╭─ GIVEN INFORMATION

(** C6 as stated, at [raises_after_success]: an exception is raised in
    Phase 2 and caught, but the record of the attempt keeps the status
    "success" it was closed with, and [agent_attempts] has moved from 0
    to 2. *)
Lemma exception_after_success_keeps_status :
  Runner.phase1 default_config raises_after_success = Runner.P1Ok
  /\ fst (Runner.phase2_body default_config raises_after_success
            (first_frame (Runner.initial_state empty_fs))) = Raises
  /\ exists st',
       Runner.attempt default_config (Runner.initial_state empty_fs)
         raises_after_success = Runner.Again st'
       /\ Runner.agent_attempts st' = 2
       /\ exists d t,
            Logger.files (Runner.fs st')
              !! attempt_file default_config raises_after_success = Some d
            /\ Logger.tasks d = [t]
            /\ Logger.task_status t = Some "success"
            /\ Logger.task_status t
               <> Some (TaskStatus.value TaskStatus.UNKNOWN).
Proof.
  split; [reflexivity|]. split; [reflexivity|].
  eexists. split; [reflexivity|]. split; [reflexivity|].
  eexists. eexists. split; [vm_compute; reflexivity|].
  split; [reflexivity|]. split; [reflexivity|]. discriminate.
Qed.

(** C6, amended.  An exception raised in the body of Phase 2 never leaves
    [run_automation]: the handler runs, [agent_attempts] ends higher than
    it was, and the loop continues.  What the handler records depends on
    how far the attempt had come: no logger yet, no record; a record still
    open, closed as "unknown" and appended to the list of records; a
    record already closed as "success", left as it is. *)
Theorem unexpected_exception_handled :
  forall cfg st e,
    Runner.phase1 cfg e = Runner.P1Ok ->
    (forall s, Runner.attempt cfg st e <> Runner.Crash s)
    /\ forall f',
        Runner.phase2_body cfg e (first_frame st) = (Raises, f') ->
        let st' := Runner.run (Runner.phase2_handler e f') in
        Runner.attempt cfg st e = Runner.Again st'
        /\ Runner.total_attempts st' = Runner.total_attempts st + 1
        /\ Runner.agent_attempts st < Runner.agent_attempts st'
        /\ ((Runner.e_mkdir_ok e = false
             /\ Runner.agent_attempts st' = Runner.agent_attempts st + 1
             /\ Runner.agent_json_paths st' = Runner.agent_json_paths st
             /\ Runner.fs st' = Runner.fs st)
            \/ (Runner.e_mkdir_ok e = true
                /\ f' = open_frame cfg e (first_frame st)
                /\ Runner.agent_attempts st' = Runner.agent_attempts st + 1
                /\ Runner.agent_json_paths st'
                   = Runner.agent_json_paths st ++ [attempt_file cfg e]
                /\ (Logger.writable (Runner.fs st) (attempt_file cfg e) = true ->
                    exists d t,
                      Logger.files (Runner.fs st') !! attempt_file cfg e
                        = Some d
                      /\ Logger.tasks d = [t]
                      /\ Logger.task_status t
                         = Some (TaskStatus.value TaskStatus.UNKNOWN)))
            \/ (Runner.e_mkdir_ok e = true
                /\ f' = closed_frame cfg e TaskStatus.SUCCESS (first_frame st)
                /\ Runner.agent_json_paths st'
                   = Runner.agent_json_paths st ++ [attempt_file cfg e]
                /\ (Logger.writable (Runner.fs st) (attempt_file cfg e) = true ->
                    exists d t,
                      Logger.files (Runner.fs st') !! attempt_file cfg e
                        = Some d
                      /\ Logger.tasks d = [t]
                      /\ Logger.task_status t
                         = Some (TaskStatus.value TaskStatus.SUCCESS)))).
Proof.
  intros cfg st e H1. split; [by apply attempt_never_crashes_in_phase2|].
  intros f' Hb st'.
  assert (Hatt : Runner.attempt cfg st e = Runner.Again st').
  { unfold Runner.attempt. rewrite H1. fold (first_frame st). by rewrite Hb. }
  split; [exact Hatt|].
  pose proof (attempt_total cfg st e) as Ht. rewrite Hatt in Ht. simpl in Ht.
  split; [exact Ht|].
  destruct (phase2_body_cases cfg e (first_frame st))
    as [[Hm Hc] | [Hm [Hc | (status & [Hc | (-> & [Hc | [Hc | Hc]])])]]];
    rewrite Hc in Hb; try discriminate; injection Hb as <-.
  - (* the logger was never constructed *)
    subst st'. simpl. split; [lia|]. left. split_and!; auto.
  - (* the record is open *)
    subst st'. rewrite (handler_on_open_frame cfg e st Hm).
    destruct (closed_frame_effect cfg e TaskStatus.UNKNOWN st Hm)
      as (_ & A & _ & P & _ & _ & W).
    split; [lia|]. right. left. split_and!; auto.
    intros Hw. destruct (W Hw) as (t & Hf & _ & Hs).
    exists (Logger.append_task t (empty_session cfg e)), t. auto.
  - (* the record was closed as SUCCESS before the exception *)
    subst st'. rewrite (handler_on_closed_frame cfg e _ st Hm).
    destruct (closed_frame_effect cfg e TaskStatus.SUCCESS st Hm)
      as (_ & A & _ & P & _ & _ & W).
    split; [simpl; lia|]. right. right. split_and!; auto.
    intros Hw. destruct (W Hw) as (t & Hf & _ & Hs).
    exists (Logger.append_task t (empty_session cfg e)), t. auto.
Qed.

╰─

* WORK TO COMPLETE *
Output the data above in full and exactly.

* ANSWER BELOW *
(** C6 as stated, at [raises_after_success]: an exception is raised in
    Phase 2 and caught, but the record of the attempt keeps the status
    "success" it was closed with, and [agent_attempts] has moved from 0
    to 2. *)
Lemma exception_after_success_keeps_status :
  Runner.phase1 default_config raises_after_success = Runner.P1Ok
  /\ fst (Runner.phase2_body default_config raises_after_success
            (first_frame (Runner.initial_state empty_fs))) = Raises
  /\ exists st',
       Runner.attempt default_config (Runner.initial_state empty_fs)
         raises_after_success = Runner.Again st'
       /\ Runner.agent_attempts st' = 2
       /\ exists d t,
            Logger.files (Runner.fs st')
              !! attempt_file default_config raises_after_success = Some d
            /\ Logger.tasks d = [t]
            /\ Logger.task_status t = Some "success"
            /\ Logger.task_status t
               <> Some (TaskStatus.value TaskStatus.UNKNOWN).
Proof.
  split; [reflexivity|]. split; [reflexivity|].
  eexists. split; [reflexivity|]. split; [reflexivity|].
  eexists. eexists. split; [vm_compute; reflexivity|].
  split; [reflexivity|]. split; [reflexivity|]. discriminate.
Qed.

(** C6, amended.  An exception raised in the body of Phase 2 never leaves
    [run_automation]: the handler runs, [agent_attempts] ends higher than
    it was, and the loop continues.  What the handler records depends on
    how far the attempt had come: no logger yet, no record; a record still
    open, closed as "unknown" and appended to the list of records; a
    record already closed as "success", left as it is. *)
Theorem unexpected_exception_handled :
  forall cfg st e,
    Runner.phase1 cfg e = Runner.P1Ok ->
    (forall s, Runner.attempt cfg st e <> Runner.Crash s)
    /\ forall f',
        Runner.phase2_body cfg e (first_frame st) = (Raises, f') ->
        let st' := Runner.run (Runner.phase2_handler e f') in
        Runner.attempt cfg st e = Runner.Again st'
        /\ Runner.total_attempts st' = Runner.total_attempts st + 1
        /\ Runner.agent_attempts st < Runner.agent_attempts st'
        /\ ((Runner.e_mkdir_ok e = false
             /\ Runner.agent_attempts st' = Runner.agent_attempts st + 1
             /\ Runner.agent_json_paths st' = Runner.agent_json_paths st
             /\ Runner.fs st' = Runner.fs st)
            \/ (Runner.e_mkdir_ok e = true
                /\ f' = open_frame cfg e (first_frame st)
                /\ Runner.agent_attempts st' = Runner.agent_attempts st + 1
                /\ Runner.agent_json_paths st'
                   = Runner.agent_json_paths st ++ [attempt_file cfg e]
                /\ (Logger.writable (Runner.fs st) (attempt_file cfg e) = true ->
                    exists d t,
                      Logger.files (Runner.fs st') !! attempt_file cfg e
                        = Some d
                      /\ Logger.tasks d = [t]
                      /\ Logger.task_status t
                         = Some (TaskStatus.value TaskStatus.UNKNOWN)))
            \/ (Runner.e_mkdir_ok e = true
                /\ f' = closed_frame cfg e TaskStatus.SUCCESS (first_frame st)
                /\ Runner.agent_json_paths st'
                   = Runner.agent_json_paths st ++ [attempt_file cfg e]
                /\ (Logger.writable (Runner.fs st) (attempt_file cfg e) = true ->
                    exists d t,
                      Logger.files (Runner.fs st') !! attempt_file cfg e
                        = Some d
                      /\ Logger.tasks d = [t]
                      /\ Logger.task_status t
                         = Some (TaskStatus.value TaskStatus.SUCCESS)))).
Proof.
  intros cfg st e H1. split; [by apply attempt_never_crashes_in_phase2|].
  intros f' Hb st'.
  assert (Hatt : Runner.attempt cfg st e = Runner.Again st').
  { unfold Runner.attempt. rewrite H1. fold (first_frame st). by rewrite Hb. }
  split; [exact Hatt|].
  pose proof (attempt_total cfg st e) as Ht. rewrite Hatt in Ht. simpl in Ht.
  split; [exact Ht|].
  destruct (phase2_body_cases cfg e (first_frame st))
    as [[Hm Hc] | [Hm [Hc | (status & [Hc | (-> & [Hc | [Hc | Hc]])])]]];
    rewrite Hc in Hb; try discriminate; injection Hb as <-.
  - (* the logger was never constructed *)
    subst st'. simpl. split; [lia|]. left. split_and!; auto.
  - (* the record is open *)
    subst st'. rewrite (handler_on_open_frame cfg e st Hm).
    destruct (closed_frame_effect cfg e TaskStatus.UNKNOWN st Hm)
      as (_ & A & _ & P & _ & _ & W).
    split; [lia|]. right. left. split_and!; auto.
    intros Hw. destruct (W Hw) as (t & Hf & _ & Hs).
    exists (Logger.append_task t (empty_session cfg e)), t. auto.
  - (* the record was closed as SUCCESS before the exception *)
    subst st'. rewrite (handler_on_closed_frame cfg e _ st Hm).
    destruct (closed_frame_effect cfg e TaskStatus.SUCCESS st Hm)
      as (_ & A & _ & P & _ & _ & W).
    split; [simpl; lia|]. right. right. split_and!; auto.
    intros Hw. destruct (W Hw) as (t & Hf & _ & Hs).
    exists (Logger.append_task t (empty_session cfg e)), t. auto.
Qed.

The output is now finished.